Lemma solve_rec_sound (n : nat) (sys : list eqn) (xs : list float) :
  Forall (λ e, length e.1 = n) sys → length sys = n →
  solve_rec n sys = Some xs → length xs = n ∧ Forall (sat xs) sys.
Proof.
  revert sys xs. induction n as [|n IH]; intros sys xs Hwf Hlen; simpl.
  - intros [= <-]. split; [done|]. by destruct sys.
  - destruct (find_pivot sys) as [[p rest]|] eqn:Hpiv; simpl; [|done].
    destruct (find_pivot_Some _ _ _ Hpiv) as [Ha Hperm].
    rewrite Hperm in Hwf. apply Forall_cons in Hwf as [Hp Hrest].
    assert (length rest = n) as Hrl.
    { apply Permutation_length in Hperm. simpl in Hperm. lia. }
    destruct (solve_rec n (eliminate p <$> rest)) as [ys|] eqn:Hsol; simpl; [|done].
    intros [= <-].
    destruct (IH (eliminate p <$> rest) ys) as [Hyl Hys]; [| |done|].
    { apply Forall_fmap. eapply Forall_impl; [exact Hrest|].
      intros e He. simpl. by apply length_eliminate. }
    { by rewrite length_fmap. }
    split; [simpl; by rewrite Hyl|]. rewrite Hperm.
    assert (sat ((p.2 - dot (tail p.1) ys) / hd 0 p.1 :: ys) p) as Hsp.
    { unfold sat. rewrite (hd_tail _ _ Hp) at 1. rewrite dot_cons. field. done. }
    constructor; [done|].
    rewrite Forall_fmap in Hys. rewrite Forall_forall in Hys, Hrest.
    apply Forall_forall. intros e He.
    eapply (eliminate_back p e n); eauto. apply (Hys e He).
Qed.

Lemma solve_rec_complete (n : nat) (sys : list eqn) :
  Forall (λ e, length e.1 = n) sys → length sys = n →
  (∀ y, length y = n → Forall (hom y) sys → y = replicate n 0) →
  is_Some (solve_rec n sys).
Proof.
  revert sys. induction n as [|n IH]; intros sys Hwf Hlen Hinj; simpl; [done|].
  destruct (find_pivot sys) as [[p rest]|] eqn:Hpiv; simpl.
  - destruct (find_pivot_Some _ _ _ Hpiv) as [Ha Hperm].
    pose proof Hwf as Hwf'. rewrite Hperm in Hwf'.
    apply Forall_cons in Hwf' as [Hp Hrest].
    assert (length rest = n) as Hrl.
    { apply Permutation_length in Hperm. simpl in Hperm. lia. }
    destruct (IH (eliminate p <$> rest)) as [ys Hys].
    { apply Forall_fmap. eapply Forall_impl; [exact Hrest|].
      intros e He. simpl. by apply length_eliminate. }
    { by rewrite length_fmap. }
    { intros ys Hyl Hhom.
      set (y0 := - dot (tail p.1) ys / hd 0 p.1).
      assert (y0 :: ys = replicate (S n) 0) as Hz; [|by injection Hz].
      apply Hinj; [simpl; by rewrite Hyl|]. rewrite Hperm.
      assert (dot p.1 (y0 :: ys) = 0) as Hp0.
      { rewrite (hd_tail _ _ Hp), dot_cons. unfold y0. field. done. }
      constructor; [done|].
      rewrite Forall_fmap in Hhom. rewrite Forall_forall in Hhom, Hrest.
      apply Forall_forall. intros e He. unfold hom.
      pose proof (Hhom e He) as Hred. unfold hom, compose in Hred.
      unfold eliminate in Hred. simpl in Hred.
      rewrite dot_eliminate in Hred
        by (by rewrite (length_tail_S _ _ Hp), (length_tail_S _ _ (Hrest e He))).
      rewrite (hd_tail _ _ (Hrest e He)), dot_cons.
      rewrite (hd_tail _ _ Hp), dot_cons in Hp0.
      clearbody y0.
      set (a := hd 0 p.1) in *. set (c := hd 0 e.1) in *.
      set (dr := dot (tail p.1) ys) in *. set (ds := dot (tail e.1) ys) in *.
      assert (c * y0 + ds = c / a * (a * y0 + dr) + (ds - c / a * dr)) as ->
        by (field; done).
      rewrite Hp0, Hred. ring. }
    rewrite Hys. simpl. done.
  - exfalso. apply find_pivot_None in Hpiv.
    assert (1 :: replicate n 0 = replicate (S n) 0) as Hz; [|by injection Hz].
    apply Hinj; [simpl; by rewrite length_replicate|].
    rewrite Forall_forall in Hpiv, Hwf. apply Forall_forall. intros e He.
    unfold hom. rewrite (hd_tail _ _ (Hwf e He)), dot_cons, (Hpiv e He), dot_zeros. ring.
Qed.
○ ○ ○ ○
§ **To do**
What the answer needs is every line from the data above with "Hperm" in it.

§ **Reply**
    destruct (find_pivot_Some _ _ _ Hpiv) as [Ha Hperm].
    rewrite Hperm in Hwf. apply Forall_cons in Hwf as [Hp Hrest].
    { apply Permutation_length in Hperm. simpl in Hperm. lia. }
    split; [simpl; by rewrite Hyl|]. rewrite Hperm.
  - destruct (find_pivot_Some _ _ _ Hpiv) as [Ha Hperm].
    pose proof Hwf as Hwf'. rewrite Hperm in Hwf'.
    { apply Permutation_length in Hperm. simpl in Hperm. lia. }
      apply Hinj; [simpl; by rewrite Hyl|]. rewrite Hperm.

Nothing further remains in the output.